ABOUT THIS TASK: From the records below, transcribe only the lines running from the one with "pose proof (Z.pow_le_mono_l" through the one with "[|vm_compute; split; [discriminate|reflexivity]|vm_compute;". Keep both of those end lines.

· · · · · · ·

(* ===== verification/Pacemaker.v ===== *)
(** * Round timing (crates/zbx-consensus/src/liveness.rs)

    The [Pacemaker] of the HotStuff driver.  A [Duration] is a number of
    nanoseconds, the clock ([Instant::now]) an argument. *)

From Stdlib Require Import ZArith Lia.
From stdpp Require Import base tactics list numbers option.
From S2P Require Import Prelude.

Local Open Scope Z_scope.

Definition from_secs (s : Z) : Z := s * 1000000000.
Definition from_millis (ms : Z) : Z := ms * 1000000.
(** [as_millis() as u64] *)
Definition as_millis (d : Z) : Z := u64 (d / 1000000).

Record PacemakerConfig : Type := mkPmConfig {
  base_timeout : Z; backoff_num : Z; backoff_den : Z; max_timeout : Z }.
Definition pm_default : PacemakerConfig := mkPmConfig (from_secs 2) 3 2 (from_secs 30).

Record RoundState : Type := mkRound {
  round : Z; r_epoch : Z; started_at : Z; timeout : Z; consecutive_timeouts : Z }.
Definition round_new (now r e t : Z) : RoundState := mkRound r e now t 0.

Definition elapsed (now : Z) (r : RoundState) : Z := Z.max 0 (now - started_at r).
Definition round_is_timed_out (now : Z) (r : RoundState) : bool := timeout r <=? elapsed now r.

Record Pacemaker : Type := mkPm { config : PacemakerConfig; current : RoundState }.

Definition pm_new (now : Z) (c : PacemakerConfig) : Pacemaker :=
  mkPm c (round_new now 1 1 (base_timeout c)).
Definition pm_current_round (p : Pacemaker) : Z := round (current p).
Definition pm_current_epoch (p : Pacemaker) : Z := r_epoch (current p).
Definition pm_is_timed_out (now : Z) (p : Pacemaker) : bool := round_is_timed_out now (current p).

Definition advance_round (now new_round e : Z) (p : Pacemaker) : Pacemaker :=
  if new_round <=? round (current p) then p
  else mkPm (config p) (round_new now new_round e (base_timeout (config p))).

Definition start_round (now r e : Z) (p : Pacemaker) : Pacemaker :=
  mkPm (config p) (round_new now r e (base_timeout (config p))).

(** [acc?.checked_mul(num)?.checked_div(den)] *)
Definition backoff_step (num den : Z) (acc : option Z) : option Z :=
  a ← acc; x ← checked 64 (a * num); if den =? 0 then None else Some (x / den).

Definition backoff_ms (c : PacemakerConfig) (consecutive : nat) : option Z :=
  Nat.iter consecutive (backoff_step (backoff_num c) (Z.max (backoff_den c) 1))
    (Some (as_millis (base_timeout c))).

Definition pm_on_timeout (now : Z) (p : Pacemaker) : Z * Pacemaker :=
  let timed_out_round := round (current p) in
  let consecutive := u32 (consecutive_timeouts (current p) + 1) in
  let new_ms := backoff_ms (config p) (Z.to_nat consecutive) in
  let new_timeout := Z.min (default (max_timeout (config p)) (from_millis <$> new_ms))
                       (max_timeout (config p)) in
  (timed_out_round,
   mkPm (config p) (mkRound (u64 (round (current p) + 1)) (r_epoch (current p)) now new_timeout
                      consecutive)).

(** [n] timeouts in a row, at the given times. *)
Fixpoint timeouts (times : list Z) (p : Pacemaker) : Pacemaker :=
  match times with [] => p | now :: rest => timeouts rest (snd (pm_on_timeout now p)) end.

Definition config_ok (c : PacemakerConfig) : Prop :=
  0 <= base_timeout c <= max_timeout c /\ max_timeout c < from_millis (2 ^ 64) /\
  1 <= backoff_den c <= backoff_num c /\ backoff_num c < 2 ^ 64.

Lemma backoff_step_mono num den a b : 1 <= den <= num -> 0 <= a ->
  backoff_step num den (Some a) = Some b -> a <= b.
Proof.
  intros Hd Ha. unfold backoff_step. simpl. destruct (checked 64 (a * num)) as [x|] eqn:Hx; [|done].
  apply checked_Some in Hx as [-> _]. simpl. rewrite (proj2 (Z.eqb_neq den 0)) by lia.
  intros [= <-]. apply Z.div_le_lower_bound; nia.
Qed.

Lemma backoff_iter_mono num den n m a : 1 <= den <= num -> 0 <= a ->
  Nat.iter n (backoff_step num den) (Some a) = Some m ->
  a <= m /\ forall m', backoff_step num den (Some m) = Some m' -> m <= m'.
Proof.
  intros Hd Ha. revert m. induction n as [|n IH]; intros m; simpl.
  - intros [= <-]. split; [lia|]. intros m'. by apply backoff_step_mono.
  - destruct (Nat.iter n (backoff_step num den) (Some a)) as [k|] eqn:Hk; [|done].
    destruct (IH k eq_refl) as [H1 H2]. intros Hm. specialize (H2 m Hm).
    split; [lia|]. intros m'. apply backoff_step_mono; [done|lia].
Qed.

#[local] Arguments backoff_step : simpl never.

Lemma from_millis_le a b : a <= b -> from_millis a <= from_millis b.
Proof. unfold from_millis. lia. Qed.

Lemma timeouts_config times p : config (timeouts times p) = config p.
Proof. revert p. induction times as [|now rest IH]; intros p; [done|]. simpl. by rewrite IH. Qed.

Lemma timeouts_snoc times now p : timeouts (times ++ [now]) p = snd (pm_on_timeout now (timeouts times p)).
Proof. revert p. induction times as [|t rest IH]; intros p; [done|]. simpl. apply IH. Qed.

(** The timeout in force after [n] timeouts of a fresh round. *)
Definition backoff_timeout (c : PacemakerConfig) (n : nat) : Z :=
  Z.min (default (max_timeout c) (from_millis <$> backoff_ms c n)) (max_timeout c).

Lemma timeouts_state times now0 r e c : in_range 64 (r + zlen times) -> 0 <= r -> zlen times < 2 ^ 32 ->
  let p := timeouts times (start_round now0 r e (mkPm c (round_new now0 r e 0))) in
  round (current p) = r + zlen times /\ consecutive_timeouts (current p) = zlen times /\
  r_epoch (current p) = e /\
  (times <> [] -> timeout (current p) = backoff_timeout c (length times)).
Proof.
  induction times as [|now times IH] using rev_ind; intros Hr H0 Hl; simpl.
  { rewrite zlen_nil. split_and!; [lia|done..]. }
  rewrite timeouts_snoc, zlen_app in *. change (zlen [now]) with 1 in *. unfold in_range in *.
  pose proof (zlen_nonneg times).
  destruct IH as (H1 & H2 & H3 & _); [lia..|].
  cbn [pm_on_timeout snd current round consecutive_timeouts r_epoch timeout].
  rewrite H1, H2, timeouts_config. cbn [config start_round].
  rewrite !(wrap_small 64), !(wrap_small 32) by (unfold in_range; lia).
  split_and!; [lia|lia|done|]. intros _. unfold backoff_timeout.
  replace (Z.to_nat (zlen times + 1)) with (length (times ++ [now])); [done|].
  unfold zlen. rewrite length_app. simpl. lia.
Qed.

(** The back-off: from a fresh round, [n] timeouts in a row advance the round
    by [n] and install the [n]-fold scaled timeout; it never exceeds
    [max_timeout], and never shrinks from one timeout to the next. *)
Theorem pacemaker_backoff times now0 r e c : config_ok c -> in_range 64 (r + zlen times) -> 0 <= r ->
  zlen times < 2 ^ 32 -> times <> [] ->
  let p := timeouts times (start_round now0 r e (mkPm c (round_new now0 r e 0))) in
  pm_current_round p = r + zlen times /\ pm_current_epoch p = e /\
  timeout (current p) = backoff_timeout c (length times) /\
  timeout (current p) <= max_timeout c /\
  backoff_timeout c (length times) <= backoff_timeout c (S (length times)).
Proof.
  intros (Hb & Hm & Hd & Hn) Hr H0 Hl Hne p.
  destruct (timeouts_state times now0 r e c Hr H0 Hl) as (H1 & H2 & H3 & H4).
  unfold pm_current_round, pm_current_epoch. fold p in H1, H3, H4. rewrite H1, H3, H4 by done.
  split_and!; [done..|unfold backoff_timeout; lia|].
  unfold backoff_timeout, backoff_ms. rewrite (Z.max_l (backoff_den c)) by lia.
  set (a := as_millis (base_timeout c)).
  assert (0 <= a) as Ha by (apply wrap_range; lia).
  simpl. destruct (Nat.iter (length times) _ (Some a)) as [m|] eqn:Hit; simpl.
  - destruct (backoff_iter_mono _ _ _ _ _ Hd Ha Hit) as [_ Hs].
    destruct (backoff_step (backoff_num c) (backoff_den c) (Some m)) as [m'|] eqn:Hst; simpl in *.
    + specialize (Hs m' eq_refl). pose proof (from_millis_le _ _ Hs). lia.
    + lia.
  - lia.
Qed.

(** The doc comment computes base * num^n / den^n; the code divides at every
    step.  With a base of one millisecond and the default ratio 3/2 the code
    never backs off. *)
Theorem backoff_floor_stuck c n : base_timeout c = from_millis 1 -> backoff_num c = 3 -> backoff_den c = 2 ->
  from_millis 1 <= max_timeout c ->
  backoff_timeout c n = from_millis 1 /\
  (2 <= Z.of_nat n -> from_millis 1 < from_millis (1 * 3 ^ Z.of_nat n / 2 ^ Z.of_nat n)).
Proof.
  intros Hb Hn Hd Hm. split.
  - unfold backoff_timeout, backoff_ms. rewrite Hb, Hn, Hd.
    assert (Nat.iter n (backoff_step 3 (Z.max 2 1)) (Some (as_millis (from_millis 1))) = Some 1) as ->;
      [|simpl; lia].
    induction n as [|n IH]; [done|]. simpl. by rewrite IH.
  - intros H2. unfold from_millis. rewrite !Z.mul_1_l.
    assert (2 <= 3 ^ Z.of_nat n / 2 ^ Z.of_nat n); [|lia].
    apply Z.div_le_lower_bound; [by apply Z.pow_pos_nonneg; lia|].
    replace (Z.of_nat n) with (2 + (Z.of_nat n - 2)) by lia. rewrite !Z.pow_add_r by lia.
    pose proof (Z.pow_le_mono_l 2 3 (Z.of_nat n - 2) ltac:(lia)).
    assert (0 < 2 ^ (Z.of_nat n - 2)) by (apply Z.pow_pos_nonneg; lia). change (3 ^ 2) with 9. change (2 ^ 2) with 4. lia.
Qed.

Lemma backoff_floor_stuck_witness :
  backoff_timeout (mkPmConfig (from_millis 1) 3 2 (from_secs 30)) 9 = from_millis 1 /\
  from_millis 1 < from_millis (1 * 3 ^ 9 / 2 ^ 9).
Proof.
  destruct (backoff_floor_stuck (mkPmConfig (from_millis 1) 3 2 (from_secs 30)) 9 eq_refl eq_refl eq_refl)
    as [H1 H2]; [vm_compute; discriminate|].
  split; [exact H1|]. apply H2. vm_compute. discriminate.
Defined.

Lemma pacemaker_backoff_witness :
  let p := timeouts [10; 20; 30] (start_round 0 7 1 (mkPm pm_default (round_new 0 7 1 0))) in
  pm_current_round p = 10 /\ timeout (current p) = from_millis 6750.
Proof.
  destruct (pacemaker_backoff [10; 20; 30] 0 7 1 pm_default) as (H1 & _ & H3 & _);
    [|vm_compute; split; [discriminate|reflexivity]|vm_compute; discriminate|reflexivity|discriminate|].
  - repeat split; vm_compute; discriminate || reflexivity.
  - split; [exact H1|]. rewrite H3. vm_compute. reflexivity.
Defined.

· · · · · · ·

RESULT OF THE TASK:
    pose proof (Z.pow_le_mono_l 2 3 (Z.of_nat n - 2) ltac:(lia)).
    assert (0 < 2 ^ (Z.of_nat n - 2)) by (apply Z.pow_pos_nonneg; lia). change (3 ^ 2) with 9. change (2 ^ 2) with 4. lia.
Qed.

Lemma backoff_floor_stuck_witness :
  backoff_timeout (mkPmConfig (from_millis 1) 3 2 (from_secs 30)) 9 = from_millis 1 /\
  from_millis 1 < from_millis (1 * 3 ^ 9 / 2 ^ 9).
Proof.
  destruct (backoff_floor_stuck (mkPmConfig (from_millis 1) 3 2 (from_secs 30)) 9 eq_refl eq_refl eq_refl)
    as [H1 H2]; [vm_compute; discriminate|].
  split; [exact H1|]. apply H2. vm_compute. discriminate.
Defined.

Lemma pacemaker_backoff_witness :
  let p := timeouts [10; 20; 30] (start_round 0 7 1 (mkPm pm_default (round_new 0 7 1 0))) in
  pm_current_round p = 10 /\ timeout (current p) = from_millis 6750.
Proof.
  destruct (pacemaker_backoff [10; 20; 30] 0 7 1 pm_default) as (H1 & _ & H3 & _);
    [|vm_compute; split; [discriminate|reflexivity]|vm_compute; discriminate|reflexivity|discriminate|].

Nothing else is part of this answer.